[Input records]

(** [str(e)], as the f-strings of the command interpolate it.  An
    [OSError] shows its file name between apostrophes (Python quotes it
    with [repr], which differs for a name with an apostrophe or a
    backslash); [typer.Exit(code=n)] has no text; the text of a
    [ParseError] is the diagnostic's. *)
Definition str (e : exception) : string :=
  match e with
  | OSError k f => strerror k +:+ ": '" +:+ f +:+ "'"
  | ParseError d => diag_str d
  | Exception m => m
  | Exit _ => ""
  end.

(** ** pathlib *)
Module pathlib.

(** A path is the list of its components below the working directory,
    which is the root of the modelled tree.  Absolute paths are outside
    this model: [Path] drops a leading separator. *)
Definition path := list string.

(** The pieces of [s] between the separators. *)
Fixpoint segments (s : string) : list string :=
  match s with
  | "" => [""]
  | String c s' =>
      if Ascii.eqb c "/"%char then "" :: segments s'
      else match segments s' with
           | seg :: rest => String c seg :: rest
           | [] => [String c ""]
           end
  end.

(** [Path(s)]: empty components and ["."] components are dropped, as
    pathlib does when it parses. *)
Definition Path (s : string) : path :=
  List.filter (fun seg => negb (String.eqb seg "") && negb (String.eqb seg "."))
              (segments s).

Fixpoint join (sep : string) (l : list string) : string :=
  match l with
  | [] => ""
  | [x] => x
  | x :: l' => x +:+ sep +:+ join sep l'
  end.

(** [str(p)] *)
Definition path_str (p : path) : string :=
  match p with
  | [] => "."
  | _ => join "/" p
  end.

(** [p.absolute()], rendered, for a working directory [cwd]. *)
Definition absolute (cwd p : path) : string := "/" +:+ join "/" (cwd ++ p).

(** [p.name] *)
Definition name (p : path) : string := List.last p "".

(** [s.rfind(c)], with [None] for Python's -1. *)
Fixpoint rfind (c : Ascii.ascii) (s : string) : option nat :=
  match s with
  | "" => None
  | String a s' =>
      match rfind c s' with
      | Some i => Some (S i)
      | None => if Ascii.eqb a c then Some 0 else None
      end
  end.

(** [p.stem]: the name without its last suffix.
<<
    name = self.name
    i = name.rfind('.')
    if 0 < i < len(name) - 1: return name[:i]
    else: return name
>> *)
Definition stem (p : path) : string :=
  let nm := name p in
  match rfind "."%char nm with
  | Some i =>
      if Nat.ltb 0 i && Nat.ltb i (String.length nm - 1) then String.substring 0 i nm
      else nm
  | None => nm
  end.

(** [s] starts at the root. *)
Definition is_absolute (s : string) : bool :=
  match s with
  | String c _ => Ascii.eqb c "/"%char
  | EmptyString => false
  end.

(** Every component is an entry name: not empty, not [.], not [..]. *)
Definition normal (p : path) : bool :=
  forallb (fun c => negb (String.eqb c "") && negb (String.eqb c ".")
                    && negb (String.eqb c "..")) p.

(** [p / child] for a single-component child. *)
Definition div (p : path) (child : string) : path := p ++ [child].

End pathlib.

Abbreviation path := pathlib.path.

(** ** The file system *)
Module os.

(** A file with its permission bits and text, or a directory with its
    write permission and entries. *)
Inductive node :=
| File (readable writable : bool) (content : string)
| Dir (writable : bool) (entries : gmap string node).

(** Path resolution from a node.  A component below a file does not
    resolve.  Components are entry names: the tree has no links, and [..]
    is not interpreted, so the model speaks for paths that are
    [pathlib.normal]. *)
Fixpoint lookup (n : node) (p : path) : option node :=
  match p with
  | [] => Some n
  | c :: p' =>
      match n with
      | Dir _ es =>
          match es !! c with
          | Some child => lookup child p'
          | None => None
          end
      | File _ _ _ => None
      end
  end.

(** [Path.exists()]: resolution errors (a missing component, a file
    used as a directory) read as "does not exist".  The errors that
    [exists()] lets through (a name that is too long, say) are not
    modelled. *)
Definition path_exists (root : node) (p : path) : bool :=
  match lookup root p with
  | Some _ => true
  | None => false
  end.

(** [Path.is_file()] *)
Definition is_file (root : node) (p : path) : bool :=
  match lookup root p with
  | Some (File _ _ _) => true
  | _ => false
  end.

(** A chain of new, writable directories. *)
Fixpoint fresh_dirs (p : path) : node :=
  match p with
  | [] => Dir true ∅
  | c :: p' => Dir true {[ c := fresh_dirs p' ]}
  end.

(** [Path.mkdir(parents=True)] on [pre / p], seen from the node that
    [pre] resolves to.  Existing directories on the way are entered, the
    missing tail is created; the target itself must not exist.  The errors
    modelled (a regular file on the way, no write permission where the
    first missing directory goes) arise before anything is made; errors
    that arise after some parents were made are not modelled. *)
Fixpoint mkdir_parents (pre : path) (n : node) (p : path) : exception + node :=
  match p with
  | [] => inl (OSError FileExistsError (pathlib.path_str pre))
  | c :: p' =>
      match n with
      | File _ _ _ => inl (OSError NotADirectoryError (pathlib.path_str (pre ++ p)))
      | Dir w es =>
          match es !! c with
          | Some child =>
              match mkdir_parents (pre ++ [c]) child p' with
              | inl e => inl e
              | inr child' => inr (Dir w (<[c := child']> es))
              end
          | None =>
              if w then inr (Dir w (<[c := fresh_dirs p']> es))
              else inl (OSError PermissionError (pathlib.path_str (pre ++ [c])))
          end
      end
  end.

[/Input records]

Reproduce the lines of the entries above from the one with "Definition Path (s" to the one with "(** [p.absolute()], rendered, for", both included, exactly and without any other line.

Definition Path (s : string) : path :=
  List.filter (fun seg => negb (String.eqb seg "") && negb (String.eqb seg "."))
              (segments s).

Fixpoint join (sep : string) (l : list string) : string :=
  match l with
  | [] => ""
  | [x] => x
  | x :: l' => x +:+ sep +:+ join sep l'
  end.

(** [str(p)] *)
Definition path_str (p : path) : string :=
  match p with
  | [] => "."
  | _ => join "/" p
  end.

(** [p.absolute()], rendered, for a working directory [cwd]. *)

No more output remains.